Lieber jameda-Nutzer,

vielen Dank für Ihre Bewertung für XY.
Wir haben Ihren Kommentar online gestellt. Ihre Notenvergabe wurde allerdings nicht berücksichtigt. Das kann unterschiedliche Gründe haben – z. B. weil Sie nicht in Behandlung waren oder weil Kosten- und Abrechnungsstreitigkeiten im Vordergrund standen.
Sie finden Ihre Bewertung unter:
https://www.jameda.de/arztsuche/profil/bewertungen.php?id=… […]

Mit besten Grüßen
Ihr jameda Team

Puuuh. Ich atme ein. ICH RASTE AUS!!!! Das kann doch nicht deren Ernst sein??? Ich klickte auf den Link. Überschrift: „Schon zu Beginn fragte mich die Sprechstundenhilfe, …“. Nein, nein und nochmal nein! Meine Überschrift lautete „Unterlassene Hilfeleistung?“. Um es ein wenig zu entschärfen, mit einem Fragezeichen, obwohl in meinen Augen ein Ausrufezeichen dahinter gehören würde!
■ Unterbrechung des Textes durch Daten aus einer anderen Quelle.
Lemma flat_map_length_between {A B} (f : A -> list B) (l : list A) (lo hi : nat) :
  (forall a, lo <= length (f a) <= hi)%nat ->
  (length l * lo <= length (flat_map f l) <= length l * hi)%nat.
Proof.
  intros Hf. induction l as [|a l IH]; cbn; [lia|].
  rewrite length_app. specialize (Hf a). lia.
Qed.

Lemma streets_fit : Forall streetFits (streets cityLayout).
Proof.
  unfold cityLayout, createCityLayout. cbn [streets].
  apply Forall_app. split; apply Forall_map, Forall_forall; intros i Hi;
    apply elem_of_seq in Hi; unfold streetFits, streetV, streetH;
    cbn [r_x r_y r_width r_height];
    pose proof (Qnat_nonneg i) as H0;
    assert (H8 : Qnat i <= 8)
      by (unfold Qnat; change 8 with (inject_Z 8); rewrite <- Zle_Qle;
          unfold CITY_COLS, CITY_ROWS in Hi; lia);
    pose proof blockWidth_value as Hbw; pose proof blockHeight_value as Hbh;
    unfold STREET_WIDTH, MAP_WIDTH, MAP_HEIGHT in *; repeat split; nra.
Qed.

Lemma buildings_in_blocks (b : RectSnapshot) :
  In b (buildings cityLayout) -> exists row col, insideBlock row col b.
Proof.
  intros Hb. unfold cityLayout, createCityLayout in Hb. cbn [buildings] in Hb.
  apply in_flat_map in Hb as (row & Hrow & Hb).
  apply in_flat_map in Hb as (col & Hcol & Hb).
  apply in_seq in Hrow. apply in_seq in Hcol.
  exists row, col.
  pose proof (blockBuildings_insideBlock row col) as HF.
  rewrite Forall_forall in HF. apply HF; [lia|lia|].
  apply list_elem_of_In. exact Hb.
Qed.

(** X1. The generated city: 18 streets, all inside the map and at least
    [STREET_WIDTH] wide; between 64 and 128 buildings, one or two per block;
    every building lies in one of the 8 x 8 blocks, with non-negative size
    and at least [BUILDING_MARGIN] away from the streets around that block,
    whatever values [Math.sin] returns. *)
Theorem city_layout_shape :
  length (streets cityLayout) = 18%nat /\
  Forall streetFits (streets cityLayout) /\
  (64 <= length (buildings cityLayout) <= 128)%nat /\
  (forall b, In b (buildings cityLayout) ->
     exists row col, insideBlock row col b).
Proof.
  split; [reflexivity|].
  split; [exact streets_fit|].
  split.
  { unfold cityLayout, createCityLayout. cbn [buildings].
    pose proof (flat_map_length_between
                  (fun row => flat_map (blockBuildings row) (seq 0 CITY_COLS))
                  (seq 0 CITY_ROWS) 8 16) as H.
    rewrite length_seq in H. unfold CITY_ROWS in H at 1 3. apply H.
    intros row.
    pose proof (flat_map_length_between (blockBuildings row) (seq 0 CITY_COLS) 1 2)
      as H'.
    rewrite length_seq in H'. unfold CITY_COLS in H' at 1 3. apply H'.
    intros col. unfold blockBuildings. cbv zeta.
    destruct (Qgtb _ _); cbn; lia. }
  apply buildings_in_blocks.
Qed.

Lemma street_is_column_or_row (s : RectSnapshot) :
  In s (streets cityLayout) ->
  exists i, (i <= 8)%nat /\
    ((r_x s = Qnat i * (blockWidth + STREET_WIDTH) /\ r_width s = STREET_WIDTH) \/
     (r_y s = Qnat i * (blockHeight + STREET_WIDTH) /\ r_height s = STREET_WIDTH)).
Proof.
  unfold cityLayout, createCityLayout. cbn [streets]. intros Hs.
  apply in_app_or in Hs as [Hs|Hs]; apply in_map_iff in Hs as (i & <- & Hi);
    apply in_seq in Hi; exists i; unfold CITY_COLS, CITY_ROWS in Hi;
    (split; [lia|]); [left|right]; split; reflexivity.
Qed.

Lemma Qnat_le (i j : nat) : (i <= j)%nat -> Qnat i <= Qnat j.
Proof. intros H. unfold Qnat. rewrite <- Zle_Qle. lia. Qed.

Lemma Qnat_succ (i : nat) : Qnat (S i) == Qnat i + 1.
Proof.
  unfold Qnat. rewrite Nat2Z.inj_succ. unfold Z.succ.
  rewrite inject_Z_plus. reflexivity.
Qed.

Lemma on_street_outside (s b : RectSnapshot) (x y radius : Q) :
  In s (streets cityLayout) -> onRect x y s ->
  0 <= radius < BUILDING_MARGIN -> In b (buildings cityLayout) ->
  outsideExpanded radius x y b.
Proof.
  intros Hs [Hx Hy] [Hr0 Hr] Hb.
  destruct (buildings_in_blocks b Hb)
    as (row & col & Hrow & Hcol & Hw & Hh & Hx0 & Hx1 & Hy0 & Hy1).
  destruct (street_is_column_or_row s Hs) as (i & Hi & [[Hsx Hsw]|[Hsy Hsh]]).
  - rewrite Hsx, Hsw in Hx. clear Hy.
    pose proof blockWidth_value as Hbw.
    unfold outsideExpanded, blockOrigin, STREET_WIDTH, BUILDING_MARGIN in *.
    destruct (le_lt_dec i col) as [Hle|Hgt].
    + left. pose proof (Qnat_le i col Hle). nra.
    + right. left. pose proof (Qnat_le (S col) i Hgt) as H.
      rewrite Qnat_succ in H. nra.
  - rewrite Hsy, Hsh in Hy. clear Hx.
    pose proof blockHeight_value as Hbh. pose proof blockWidth_value as Hbw.
    unfold outsideExpanded, blockOrigin, STREET_WIDTH, BUILDING_MARGIN in *.
    destruct (le_lt_dec i row) as [Hle|Hgt].
    + right. right. left. pose proof (Qnat_le i row Hle). nra.
    + right. right. right. pose proof (Qnat_le (S row) i Hgt) as H.
      rewrite Qnat_succ in H. nra.
Qed.

(** X2. Streets are free of buildings: a circle of radius below
    [BUILDING_MARGIN] whose centre is anywhere on a street rectangle
    intersects no building. *)
Theorem streets_are_clear (s : RectSnapshot) (x y radius : Q) :
  In s (streets cityLayout) -> onRect x y s ->
  0 <= radius < BUILDING_MARGIN ->
  isCircleBlockedByBuildings x y radius = false.
Proof.
  intros Hs Hon Hr. apply outsideExpanded_clear; [apply Hr|].
  intros b Hb. apply (on_street_outside s b); assumption.
Qed.

(** X3. The building test is monotone in the radius: a position that is
    clear for a radius is clear for every smaller one, and a centre that
    lies inside a building is blocked for every radius. *)
Theorem blocked_by_buildings_radius (x y : Q) :
  (forall radius radius',
     0 <= radius' <= radius ->
     isCircleBlockedByBuildings x y radius = false ->
     isCircleBlockedByBuildings x y radius' = false) /\
  (forall radius b,
     In b (buildings cityLayout) -> centreInside x y b ->
     isCircleBlockedByBuildings x y radius = true).
Proof.
  split.
  - intros radius radius' [H0 Hle] Hclear.
    unfold isCircleBlockedByBuildings, some in *.
    apply not_true_is_false. intros H.
    apply existsb_exists in H as (b & Hb & Hhit).
    assert (Hbig : existsb (circleIntersectsRect x y radius)
                     (buildings cityLayout) = true).
    { apply existsb_exists. exists b. split; [exact Hb|].
      unfold circleIntersectsRect in *. cbv zeta in *.
      apply Qle_bool_iff. apply Qle_bool_iff in Hhit.
      eapply Qle_trans; [exact Hhit|]. nra. }
    congruence.
  - intros radius b Hb [Hx Hy].
    unfold isCircleBlockedByBuildings, some. apply existsb_exists.
    exists b. split; [exact Hb|].
    unfold circleIntersectsRect. cbv zeta. apply Qle_bool_iff.
    rewrite (clamp_id x) by exact Hx. rewrite (clamp_id y) by exact Hy.
    pose proof (Qsquare_nonneg radius). nra.
Qed.

(** ** More on movement resolution *)

Lemma resolveBlockedMovement_axes (cx cy tx ty radius : Q) :
  let m := resolveBlockedMovement cx cy tx ty radius in
  (mv_x m = cx \/ mv_x m = clamp tx radius (MAP_WIDTH - radius)) /\
  (mv_y m = cy \/ mv_y m = clamp ty radius (MAP_HEIGHT - radius)) /\
  mv_movedSquared m
    = (mv_x m - cx) * (mv_x m - cx) + (mv_y m - cy) * (mv_y m - cy) /\
  (inBounds radius cx cy ->
   Qmin cx tx <= mv_x m <= Qmax cx tx /\ Qmin cy ty <= mv_y m <= Qmax cy ty).
Proof.
  intros m.
  assert (Hshape :
    (mv_x m = cx \/ mv_x m = clamp tx radius (MAP_WIDTH - radius)) /\
    (mv_y m = cy \/ mv_y m = clamp ty radius (MAP_HEIGHT - radius)) /\
    mv_movedSquared m
      = (mv_x m - cx) * (mv_x m - cx) + (mv_y m - cy) * (mv_y m - cy)).
  { subst m. unfold resolveBlockedMovement, tryOrder. cbv zeta.
    repeat match goal with
           | |- context [if negb ?c then _ else _] => destruct c; cbn [negb]
           end;
      destruct (Qle_bool _ _); cbn [mv_x mv_y mv_movedSquared]; auto. }
  destruct Hshape as (Hx & Hy & Hm). split; [exact Hx|].
  split; [exact Hy|]. split; [exact Hm|].
  intros [[Hx0 Hx1] [Hy0 Hy1]].
  assert (Hbetween : forall c t bound,
            radius <= c <= bound - radius ->
            Qmin c t <= clamp t radius (bound - radius) <= Qmax c t).
  { intros c t bound [Hc0 Hc1]. unfold clamp. split.
    - apply Q.min_glb.
      + eapply Qle_trans; [apply Q.le_min_l|exact Hc1].
      + eapply Qle_trans; [apply Q.le_min_r|apply Q.le_max_r].
    - eapply Qle_trans; [apply Q.le_min_r|].
      apply Q.max_le_compat_r. exact Hc0. }
  split.
  - destruct Hx as [->| ->]; [split; [apply Q.le_min_l|apply Q.le_max_l]|].
    apply Hbetween. split; assumption.
  - destruct Hy as [->| ->]; [split; [apply Q.le_min_l|apply Q.le_max_l]|].
    apply Hbetween. split; assumption.
Qed.
(** X11. A value put again gets the index it got before, and the
    dictionary and the counter stay as they are, both when it is put again
    at once and when [WriteIndices] has run in between, whether that call
    wrote the indices or failed. *)
Theorem Put_again_same_index (v : T) (e e1 : DictEncoder K) (buffer_len : Z) :
  Put DType v e = Ok e1 ->
  exists (i : Z) (e2 e3 : DictEncoder K),
    buffered_indices_ e1 = buffered_indices_ e ++ [i]
    /\ Put DType v e1 = Ok e2
    /\ buffered_indices_ e2 = buffered_indices_ e1 ++ [i]
    /\ memo_table_ e2 = memo_table_ e1
    /\ dict_encoded_size e2 = dict_encoded_size e1
    /\ Put DType v (WriteIndices buffer_len e1).2 = Ok e3
    /\ buffered_indices_ e3
       = buffered_indices_ (WriteIndices buffer_len e1).2 ++ [i]
    /\ memo_table_ e3 = memo_table_ e1
    /\ dict_encoded_size e3 = dict_encoded_size e1.
Proof.
  intros HPut.
  destruct (Put_twice DType v e e1 HPut) as (i & e2 & HPut2 & Hb1 & Hb2 & Hm2 & Hs2).
  set (w := (WriteIndices buffer_len e1).2).
  assert (Hw : memo_table_ w = memo_table_ e1
               /\ type_length_ w = type_length_ e1
               /\ dict_encoded_size_ w = dict_encoded_size_ e1).
  { unfold w, DictEncoder.WriteIndices.
    now destruct (put_indices _ _ _). }
  destruct Hw as (Hwm & Hwt & Hws).
  destruct (Put_spec DType v e1 e2 HPut2) as (key & Hkey & _ & Hcase).
  assert (Hi : index_of key (memo_keys (memo_table_ e1)) = Some i).
  { destruct Hcase as [(j & Hj & _ & _ & Hbj)|(Hnew & Hmemo & _)].
    - rewrite Hb2 in Hbj. apply app_inj_tail in Hbj as [_ ->]. exact Hj.
    - rewrite Hm2 in Hmemo. apply (f_equal length) in Hmemo.
      rewrite length_app in Hmemo. cbn in Hmemo. lia. }
  exists i, e2.
  eexists. split; [exact Hb1|]. split; [exact HPut2|]. split; [exact Hb2|].
  split; [exact Hm2|]. split; [exact Hs2|].
  unfold Put. rewrite Hwt, Hkey. cbn [mbind result_bind].
  unfold GetOrInsert. rewrite Hwm, Hi. split; [reflexivity|].
  cbn. split; [reflexivity|]. split; [reflexivity|exact Hws].
Qed.

End Pages.

(** *** The laws at the column of boundary scenario 7 *)

(** [buffered_indices_decode] at [test_column], put in one call. *)
Lemma buffered_indices_decode_witness :
  exists e,
    calls ByteArrayType [CallPutMany test_column 3] (DictEncoder_new (-1)) = Ok e
    /\ NoDup (memo_keys (memo_table_ e))
    /\ Forall2 (fun v i => exists k, memo_key ByteArrayType (-1) v = Ok k
                  /\ at_index (memo_keys (memo_table_ e)) i = Some k)
         test_column (buffered_indices_ e).
Proof.
  eexists. split; [vm_compute; reflexivity|].
  apply (buffered_indices_decode ByteArrayType (-1) [CallPutMany test_column 3]).
  vm_compute. reflexivity.
Defined.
Nein, drei!!! Zudem waren meine „Noten“ nicht aufgeführt. Tolle Bewertung.

Ok. Liebe Freundin, die Idee war gut. Aber es hilft nichts. Wenn ich versuche, meine Wut in einer unabhängigen Bewertungsplattform loszuwerden, rege mich noch mehr auf, weil ich meine ehrliche Meinung nicht äußern darf. Weil diese kurze Bewertung mit ihren Antworten und meinen Gedanken dazu nun schon drei Seiten füllt, ändere ich den Plan: Wenn ich meinen Unmut nicht auf offiziellen Websites loswerden kann, brauche ich eben eine eigene. Jawohl, auch wenn der Zug glaube ich schon lange wieder abgefahren ist, fange ich an zu bloggen. Ich kenne mich in der Bloggerwelt wenig aus, könnte mir aber vorstellen, dass der Markt an Blogs von „unverstandenen Patienten“ noch nicht restlos überfüllt ist. Und wenn doch ist es auch egal, schließlich ist es mehr ein „reinigendes“ Schreiben, um meinen Kopf aufzuräumen. Quasi ein mentaler Detox-Blog. Wenn es niemand lesen will, macht das ja nichts.

Der einzige Blog, den ich bisher verfolgt hatte, ist der eines Freundes, der sich glücklicherweise hervorragend mit Computersachen auskennt und hoffentlich nicht an mir IT-Nerd verzweifelt. (Computersachen mag komisch klingen, aber näher kann ich das nicht spezifizieren, ohne Gefahr zu laufen einen peinlichen Fehler in meiner Wortwahl zu machen. Ja, so gut kann ich das :-).)

(Edit: Ich habe meine Bewertung später nochmal online gestellt und eine Note auf 5 gesetzt – mit der differenzierten Notengebung ging es dann durch. Da war der Blog aber schon in vollem Gange.)